To this end, I would like the LGBT (and I do mean T, not just the lip-service T) community and our allies to focus on something besides preserving the property rights of the upper middle class, who typically have access to lawyers and wills and whatnot. I want our focus to shift to sustaining our own community and addressing the issues of those among us who are the most vulnerable and try to tackle youth homelessness and suicide. Marriage rights may be nice but I worry a lot more about queer kids with nowhere to go than I do about upper middle class property rights. How much better off would we be as a community and a nation if when the right wing said “you can’t get married, you perverts” we’d dumped our money into shelters and programs for homeless teenagers instead of No on Prop 8 propaganda?

How great would it be to make youtube videos talking about what goes on for queer kids whose parents throw them out and scream about how the right wing is killing children?
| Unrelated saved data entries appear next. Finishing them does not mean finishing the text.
(** ** Validation *)

(** C4, as the code has it. A batch is refused at its first document
    whose trimmed text is shorter than 5 bytes: nothing is started for it
    or for the documents after it, and the handler itself touches no
    store.  A query whose trimmed text is shorter than 3 bytes is refused
    before any external call. *)
Theorem validation_short_circuits
    (env : Env) (w : World) (pre : list string) (d : string)
    (post : list string) (useGraph : bool) (q : string) :
  Forall (fun t => 5 <= len (TrimSpace t)) pre ->
  len (TrimSpace d) < 5 ->
  len (TrimSpace q) < 3 ->
  AddDocuments env (Bound (pre ++ d :: post)) w
  = ((JSON StatusBadRequest
        (H_error "Document text must be at least 5 characters long"),
      TrimSpace <$> pre), w)
  /\ Query env useGraph (Bound q) w
     = (JSON StatusBadRequest
          (H_error "Query must be at least 3 characters long"), w).
Proof.
  intros Hpre Hd Hq. split.
  - unfold AddDocuments.
    assert (Hloop : forall launched,
               launchLoop (pre ++ d :: post) launched
               = inr (launched ++ (TrimSpace <$> pre))).
    { clear -Hpre Hd. induction Hpre as [|t pre Ht _ IH]; intros launched.
      - cbn. destruct (Z.ltb_spec (len (TrimSpace d)) 5); [|lia].
        by rewrite app_nil_r.
      - cbn. destruct (Z.ltb_spec (len (TrimSpace t)) 5); [lia|].
        rewrite IH, <- app_assoc. reflexivity. }
    rewrite Hloop. cbn [app].
    destruct (pre ++ d :: post) eqn:E; [by destruct pre|reflexivity].
  - unfold Query.
    destruct (Z.ltb_spec (len (TrimSpace q)) 3); [reflexivity|lia].
Qed.

Lemma validation_short_circuits_witness :
  AddDocuments envVectorOnly (Bound ["hello world"; "hi"; "later text"]%string)
    oneDocument
  = ((JSON 400 (H_error "Document text must be at least 5 characters long"),
      ["hello world"%string]), oneDocument)
  /\ Query envVectorOnly true (Bound " ab "%string) oneDocument
     = (JSON 400 (H_error "Query must be at least 3 characters long"),
        oneDocument).
Proof.
  apply (validation_short_circuits envVectorOnly oneDocument
           ["hello world"%string] "hi" ["later text"%string] true " ab ").
  - repeat constructor. vm_compute. discriminate.
  - vm_compute. reflexivity.
  - vm_compute. reflexivity.
Defined.
Lemma contar_quantized p coords : forall r,
  quantized p coords r ->
  exists n, _contar_coordenadas coords = Ok n /\ _contar_coordenadas r = Ok n.
Proof.
  induction coords as [x0|l IH] using value_induction; intros r H;
    inversion H as [x y rest rx ry Hx Hy|c l' rs Hrs]; subst.
  - exists 1. split; reflexivity.
  - assert (S : exists n, sumM _contar_coordenadas (VList c :: l') = Ok n /\
                          sumM _contar_coordenadas rs = Ok n).
    { clear H. revert IH Hrs. generalize (VList c :: l').
      intros l0 IH Hrs.
      induction Hrs as [|a b l1 rs0 Hab Hrs IHrs]; [exists 0; split; reflexivity|].
      inversion IH as [|? ? Ha IHl]; subst.
      destruct (Ha _ Hab) as (na & Ea & Eb).
      destruct (IHrs IHl) as (s & Es & Es').
      exists (na + s). simpl. rewrite Ea, Eb, Es, Es'. split; reflexivity. }
    destruct S as (n & S1 & S2). exists n.
    inversion Hrs as [|? b ? rs' Hb Hrs']; subst.
    destruct (quantized_list _ _ _ Hb) as (lb & ->).
    rewrite !contar_node. auto.
Qed.

(** X6. The quantizer keeps the number of points. *)
Theorem redondear_keeps_count coords p r :
  _redondear_coordenadas coords p = Ok r ->
  exists n, _contar_coordenadas coords = Ok n /\
            _contar_coordenadas r = Ok n /\ 1 <= n.
Proof.
  intros H. apply redondear_quantized in H.
  destruct (contar_quantized _ _ _ H) as (n & H1 & H2).
  exists n. repeat split; auto. eapply contar_positive; eauto.
Qed.
(** * Form widgets of oscar/forms/widgets.py

    A shallow embedding of [src/oscar/forms/widgets.py]: the format-token
    translation helpers, the date/time picker widgets, [AdvancedSelect] and
    the remote-select widgets, with the Python primitives they call.

    Conventions of the embedding:
    - a Python [str] is a [string], read as a sequence of code points
      below 256; [isspace] is Python 3's [str.isspace] on that range;
    - a [dict] whose iteration order matters (the replacement tables) is an
      association list; the functions are given for the insertion order,
      which Python 3.7 guarantees, and with the order as an argument, for
      the interpreters that go through a [dict] in another order; any other
      [dict] is a [gmap];
    - a call that can raise returns a [result]; mutable dictionaries that
      are shared with the caller live in a [heap] of objects. *)

From Stdlib Require Import Ascii String ZArith Bool Lia.
From Stdlib Require Import DecimalString.
From stdpp Require Import base option list gmap strings fin_maps.

#[local] Arguments String.append !_ _ / : simpl nomatch.
#[local] Arguments Ascii.eqb : simpl never.
#[local] Open Scope char_scope.
#[local] Open Scope string_scope.
#[local] Open Scope stdpp_scope.

(** ** Exceptions *)

Inductive exn : Type :=
| IndexError
| KeyError
| ValueError
| AttributeError
| TypeError.

Inductive result (A : Type) : Type :=
| Ok (a : A)
| Raise (e : exn).
Arguments Ok {A} a.
Arguments Raise {A} e.

#[global] Instance result_ret : MRet result := fun _ a => Ok a.
#[global] Instance result_bind : MBind result := fun _ _ k r =>
  match r with
  | Ok a => k a
  | Raise e => Raise e
  end.

Definition returns {A} (r : result A) : Prop := exists a, r = Ok a.

(** ** Python string primitives *)

Module Py.

(** [str.isspace] of Python 3 for a code point below 256: TAB..CR, FS..US,
    SPACE, NEL and NBSP. *)
Definition isspace (c : ascii) : bool :=
  let n := N_of_ascii c in
  ((9 <=? n) && (n <=? 13) || (28 <=? n) && (n <=? 32) || (n =? 133) || (n =? 160))%N.

Definition is_empty (s : string) : bool :=
  match s with
  | EmptyString => true
  | String _ _ => false
  end.

(** [bool(s)] for a string. *)
Definition truthy (s : string) : bool := negb (is_empty s).

Fixpoint lstrip (s : string) : string :=
  match s with
  | EmptyString => EmptyString
  | String c s' => if isspace c then lstrip s' else s
  end.

Fixpoint rstrip (s : string) : string :=
  match s with
  | EmptyString => EmptyString
  | String c s' =>
      let r := rstrip s' in
      if isspace c && is_empty r then EmptyString else String c r
  end.

(** [s.strip()] *)
Definition strip (s : string) : string := rstrip (lstrip s).

Definition starts_word (s : string) : bool :=
  match s with
  | EmptyString => false
  | String c _ => negb (isspace c)
  end.

(** [s.split()]: the maximal runs of non-whitespace characters. *)
Fixpoint split (s : string) : list string :=
  match s with
  | EmptyString => []
  | String c s' =>
      if isspace c then split s'
      else if starts_word s' then
        match split s' with
        | w :: ws => String c w :: ws
        | [] => [String c EmptyString]
        end
      else String c EmptyString :: split s'
  end.

(** [s.split(sep)] for a one-character separator: never an empty list. *)
Fixpoint split_on (sep : ascii) (s : string) : list string :=
  match s with
  | EmptyString => [EmptyString]
  | String c s' =>
      if Ascii.eqb c sep then EmptyString :: split_on sep s'
      else match split_on sep s' with
           | w :: ws => String c w :: ws
           | [] => [String c EmptyString]
           end
  end.

(** [sep.join(l)] *)
Fixpoint join (sep : string) (l : list string) : string :=
  match l with
  | [] => EmptyString
  | [w] => w
  | w :: ws => w +:+ sep +:+ join sep ws
  end.

Fixpoint intersperse_all (new s : string) : string :=
  match s with
  | EmptyString => new
  | String c s' => new +:+ String c (intersperse_all new s')
  end.

(** The scan of [s.replace(old, new)] for a non-empty [old]: [skip] counts
    the characters of a match that are still to be dropped. *)
Fixpoint replace_scan (old new : string) (skip : nat) (s : string) : string :=
  match s with
  | EmptyString => EmptyString
  | String c s' =>
      match skip with
      | S k => replace_scan old new k s'
      | O =>
          if String.prefix old s
          then new +:+ replace_scan old new (String.length old - 1) s'
          else String c (replace_scan old new 0 s')
      end
  end.

(** [s.replace(old, new)]: every non-overlapping occurrence, left to right. *)
Definition replace (old new s : string) : string :=
  if is_empty old then intersperse_all new s else replace_scan old new 0 s.

(** The first alternative of [alts] that matches at the start of [s]. *)
Definition match_alt (alts : list string) (s : string) : option string :=
  List.find (fun k => negb (is_empty k) && String.prefix k s) alts.

(** A regular expression that is an alternation of non-empty literals
    ([k1|k2|...]) cuts a text into matches and unmatched characters: at the
    leftmost position where some alternative matches, the first such
    alternative is taken, and the scan goes on after the match. *)
Inductive piece : Type :=
| Matched (k : string)
| Other (c : ascii).

Fixpoint re_scan (alts : list string) (skip : nat) (s : string) : list piece :=
  match s with
  | EmptyString => []
  | String c s' =>
      match skip with
      | S k => re_scan alts k s'
      | O =>
          match match_alt alts s with
          | Some k => Matched k :: re_scan alts (String.length k - 1) s'
          | None => Other c :: re_scan alts 0 s'
          end
      end
  end.

(** [re.sub(pattern, repl, s)] with a callable [repl], which receives the
    matched text and may raise. *)
Definition re_sub_call (alts : list string) (repl : string -> result string)
    (s : string) : result string :=
  foldr (fun p acc =>
           match p with
           | Matched k => v ← repl k; r ← acc; Ok (v +:+ r)
           | Other c => r ← acc; Ok (String c r)
           end)
        (Ok EmptyString) (re_scan alts 0 s).

(** [re.sub(pattern, new, s)] with a literal replacement string. *)
Definition re_sub (alts : list string) (new s : string) : string :=
  foldr (fun p acc =>
           match p with
           | Matched _ => new +:+ acc
           | Other c => String c acc
           end)
        EmptyString (re_scan alts 0 s).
How great would it be to respond to Dan Savage’s “It Gets Better” by actually making it better instead of just exhorting kids in terrible situations to hold out and hope it stops, an approach that in some ways reinforces their helplessness and the lack of resources available to them? I wish this project had been around when I was in high school – I wish the internet had been a real thing when I was in high school, for that matter – but for a seriously depressed and isolated teenager, hearing “it gets better later if you just keep taking the abuse now” seems like more bullshit that grownups say because they do not actually understand what’s happening and will not help you.

I am really happy for everyone who is excited to get married in California or feels like this is a step toward a better world – and it is a step! I want people to be able to do this if that’s what they find personally meaningful! – But that said, I hope we can turn our focus now from those among us who have the most privilege to those who are the most vulnerable, and demonstrate that community actually means something to us.